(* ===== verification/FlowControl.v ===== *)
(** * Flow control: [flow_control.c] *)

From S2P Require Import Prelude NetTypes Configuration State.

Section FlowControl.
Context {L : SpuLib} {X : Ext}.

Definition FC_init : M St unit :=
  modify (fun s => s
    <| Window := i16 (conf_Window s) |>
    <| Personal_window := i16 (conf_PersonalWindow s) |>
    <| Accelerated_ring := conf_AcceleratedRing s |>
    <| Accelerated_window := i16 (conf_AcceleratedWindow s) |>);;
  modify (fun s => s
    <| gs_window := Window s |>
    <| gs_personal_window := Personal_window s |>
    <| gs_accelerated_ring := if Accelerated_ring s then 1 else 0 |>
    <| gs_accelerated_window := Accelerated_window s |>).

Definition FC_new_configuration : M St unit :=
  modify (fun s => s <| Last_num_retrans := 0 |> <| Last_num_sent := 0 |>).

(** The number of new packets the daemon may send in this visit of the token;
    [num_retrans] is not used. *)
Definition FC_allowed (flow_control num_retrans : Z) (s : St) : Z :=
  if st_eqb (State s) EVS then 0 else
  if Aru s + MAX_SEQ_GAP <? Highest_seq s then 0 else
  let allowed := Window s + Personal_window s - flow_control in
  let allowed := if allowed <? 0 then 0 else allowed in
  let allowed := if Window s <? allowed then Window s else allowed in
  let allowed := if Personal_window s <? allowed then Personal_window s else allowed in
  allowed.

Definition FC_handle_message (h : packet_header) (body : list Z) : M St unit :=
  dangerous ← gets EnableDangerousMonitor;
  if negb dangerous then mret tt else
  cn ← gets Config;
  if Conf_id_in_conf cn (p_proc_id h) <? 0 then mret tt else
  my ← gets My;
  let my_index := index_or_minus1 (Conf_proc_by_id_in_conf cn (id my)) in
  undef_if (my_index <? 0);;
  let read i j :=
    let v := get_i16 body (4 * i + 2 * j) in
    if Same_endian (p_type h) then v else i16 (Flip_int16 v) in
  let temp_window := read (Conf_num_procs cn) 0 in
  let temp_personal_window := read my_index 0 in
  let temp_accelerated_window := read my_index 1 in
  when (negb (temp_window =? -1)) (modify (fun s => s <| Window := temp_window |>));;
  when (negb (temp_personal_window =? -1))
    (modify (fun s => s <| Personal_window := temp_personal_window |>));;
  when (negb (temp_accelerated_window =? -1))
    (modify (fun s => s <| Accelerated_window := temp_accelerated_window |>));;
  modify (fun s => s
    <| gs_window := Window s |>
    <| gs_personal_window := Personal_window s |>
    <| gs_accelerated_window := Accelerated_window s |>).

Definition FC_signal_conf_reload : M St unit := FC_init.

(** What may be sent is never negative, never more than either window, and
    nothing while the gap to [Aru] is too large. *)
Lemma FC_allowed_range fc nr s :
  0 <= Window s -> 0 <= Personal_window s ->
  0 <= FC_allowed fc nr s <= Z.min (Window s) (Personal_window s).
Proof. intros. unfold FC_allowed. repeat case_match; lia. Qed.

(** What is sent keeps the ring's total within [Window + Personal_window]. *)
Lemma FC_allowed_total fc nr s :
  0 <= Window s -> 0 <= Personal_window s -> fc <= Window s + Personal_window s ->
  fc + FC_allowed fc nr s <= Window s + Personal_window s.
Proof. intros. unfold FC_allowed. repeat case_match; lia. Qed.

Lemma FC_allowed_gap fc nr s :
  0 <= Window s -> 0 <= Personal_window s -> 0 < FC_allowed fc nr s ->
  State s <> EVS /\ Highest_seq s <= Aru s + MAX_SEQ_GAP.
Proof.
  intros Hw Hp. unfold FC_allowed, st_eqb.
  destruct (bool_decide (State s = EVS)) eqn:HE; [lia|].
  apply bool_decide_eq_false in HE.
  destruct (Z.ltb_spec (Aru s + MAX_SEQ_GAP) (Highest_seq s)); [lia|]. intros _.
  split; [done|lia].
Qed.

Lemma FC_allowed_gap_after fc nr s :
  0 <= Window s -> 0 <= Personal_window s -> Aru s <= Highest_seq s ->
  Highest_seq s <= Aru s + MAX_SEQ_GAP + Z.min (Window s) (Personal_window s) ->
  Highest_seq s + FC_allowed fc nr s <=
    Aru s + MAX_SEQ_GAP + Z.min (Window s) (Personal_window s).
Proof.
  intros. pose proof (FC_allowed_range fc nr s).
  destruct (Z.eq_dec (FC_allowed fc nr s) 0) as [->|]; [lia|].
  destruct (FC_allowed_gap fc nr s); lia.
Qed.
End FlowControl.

...

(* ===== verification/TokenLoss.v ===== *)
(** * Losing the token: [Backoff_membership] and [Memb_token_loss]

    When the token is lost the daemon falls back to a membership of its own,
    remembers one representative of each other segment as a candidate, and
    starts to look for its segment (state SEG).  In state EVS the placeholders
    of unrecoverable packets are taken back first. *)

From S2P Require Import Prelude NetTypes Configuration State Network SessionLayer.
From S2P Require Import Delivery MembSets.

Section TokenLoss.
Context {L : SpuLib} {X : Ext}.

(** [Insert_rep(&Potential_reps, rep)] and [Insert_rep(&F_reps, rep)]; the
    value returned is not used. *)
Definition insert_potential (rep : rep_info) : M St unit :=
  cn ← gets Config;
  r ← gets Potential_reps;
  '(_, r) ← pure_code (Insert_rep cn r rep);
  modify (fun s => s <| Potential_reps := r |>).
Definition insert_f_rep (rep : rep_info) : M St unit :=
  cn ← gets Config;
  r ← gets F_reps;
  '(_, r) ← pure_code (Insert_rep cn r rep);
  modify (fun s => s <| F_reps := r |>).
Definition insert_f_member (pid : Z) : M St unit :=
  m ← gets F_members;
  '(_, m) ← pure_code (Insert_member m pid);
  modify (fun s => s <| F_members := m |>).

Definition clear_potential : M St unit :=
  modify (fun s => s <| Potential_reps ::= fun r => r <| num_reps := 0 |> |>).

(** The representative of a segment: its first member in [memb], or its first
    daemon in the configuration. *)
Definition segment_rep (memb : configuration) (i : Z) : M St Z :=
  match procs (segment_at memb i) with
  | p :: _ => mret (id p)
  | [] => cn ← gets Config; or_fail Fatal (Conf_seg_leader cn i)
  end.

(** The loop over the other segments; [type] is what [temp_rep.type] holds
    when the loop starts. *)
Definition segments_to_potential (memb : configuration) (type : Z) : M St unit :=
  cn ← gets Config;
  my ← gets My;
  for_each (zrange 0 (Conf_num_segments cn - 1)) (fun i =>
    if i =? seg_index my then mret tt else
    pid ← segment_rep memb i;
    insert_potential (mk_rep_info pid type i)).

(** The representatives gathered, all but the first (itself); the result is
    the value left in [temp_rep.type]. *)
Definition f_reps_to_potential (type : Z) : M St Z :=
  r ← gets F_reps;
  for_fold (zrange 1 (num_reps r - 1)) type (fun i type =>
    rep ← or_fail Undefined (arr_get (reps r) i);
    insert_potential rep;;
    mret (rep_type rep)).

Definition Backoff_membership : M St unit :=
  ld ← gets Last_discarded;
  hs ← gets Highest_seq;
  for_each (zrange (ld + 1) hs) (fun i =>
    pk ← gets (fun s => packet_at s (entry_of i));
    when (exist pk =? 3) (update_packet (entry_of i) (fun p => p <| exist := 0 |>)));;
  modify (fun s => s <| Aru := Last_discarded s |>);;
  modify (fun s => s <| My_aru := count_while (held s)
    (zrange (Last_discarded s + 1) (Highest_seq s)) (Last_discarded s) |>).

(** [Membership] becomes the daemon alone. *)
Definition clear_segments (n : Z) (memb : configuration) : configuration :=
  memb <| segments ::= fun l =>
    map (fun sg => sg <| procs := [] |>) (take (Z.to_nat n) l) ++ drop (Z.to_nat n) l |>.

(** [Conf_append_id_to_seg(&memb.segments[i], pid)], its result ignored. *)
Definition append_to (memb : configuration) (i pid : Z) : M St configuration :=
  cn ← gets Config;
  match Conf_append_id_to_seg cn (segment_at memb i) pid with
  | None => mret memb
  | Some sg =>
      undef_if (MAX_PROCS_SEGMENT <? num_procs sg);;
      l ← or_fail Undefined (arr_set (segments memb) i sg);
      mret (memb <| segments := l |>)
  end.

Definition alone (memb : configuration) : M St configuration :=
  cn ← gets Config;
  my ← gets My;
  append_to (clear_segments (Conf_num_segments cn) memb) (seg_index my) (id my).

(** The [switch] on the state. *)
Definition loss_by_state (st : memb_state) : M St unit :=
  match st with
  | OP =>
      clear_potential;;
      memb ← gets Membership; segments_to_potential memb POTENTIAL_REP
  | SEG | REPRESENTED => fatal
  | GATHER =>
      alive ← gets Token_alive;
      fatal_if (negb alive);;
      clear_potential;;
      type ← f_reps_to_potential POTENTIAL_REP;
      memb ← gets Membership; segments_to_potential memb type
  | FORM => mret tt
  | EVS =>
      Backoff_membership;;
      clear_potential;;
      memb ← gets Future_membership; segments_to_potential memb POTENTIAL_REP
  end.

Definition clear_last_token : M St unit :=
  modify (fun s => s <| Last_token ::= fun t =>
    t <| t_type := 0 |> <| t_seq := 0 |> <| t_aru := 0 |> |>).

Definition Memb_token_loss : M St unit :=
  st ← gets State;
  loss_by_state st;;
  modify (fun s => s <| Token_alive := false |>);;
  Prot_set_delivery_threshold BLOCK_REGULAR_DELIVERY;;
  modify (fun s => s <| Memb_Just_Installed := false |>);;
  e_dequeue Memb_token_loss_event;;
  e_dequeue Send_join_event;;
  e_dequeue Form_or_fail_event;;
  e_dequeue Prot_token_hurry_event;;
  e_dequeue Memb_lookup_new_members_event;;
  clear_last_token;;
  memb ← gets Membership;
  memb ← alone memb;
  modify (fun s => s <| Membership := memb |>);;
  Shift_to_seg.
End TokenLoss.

> [YOUR GOAL]
Copy out precisely the lines from the line with "Definition FC_allowed (flow_control" to the line with "let allowed := Window" in the material above, including those two lines and omitting all the rest.

> [TASK ANSWER]
Definition FC_allowed (flow_control num_retrans : Z) (s : St) : Z :=
  if st_eqb (State s) EVS then 0 else
  if Aru s + MAX_SEQ_GAP <? Highest_seq s then 0 else
  let allowed := Window s + Personal_window s - flow_control in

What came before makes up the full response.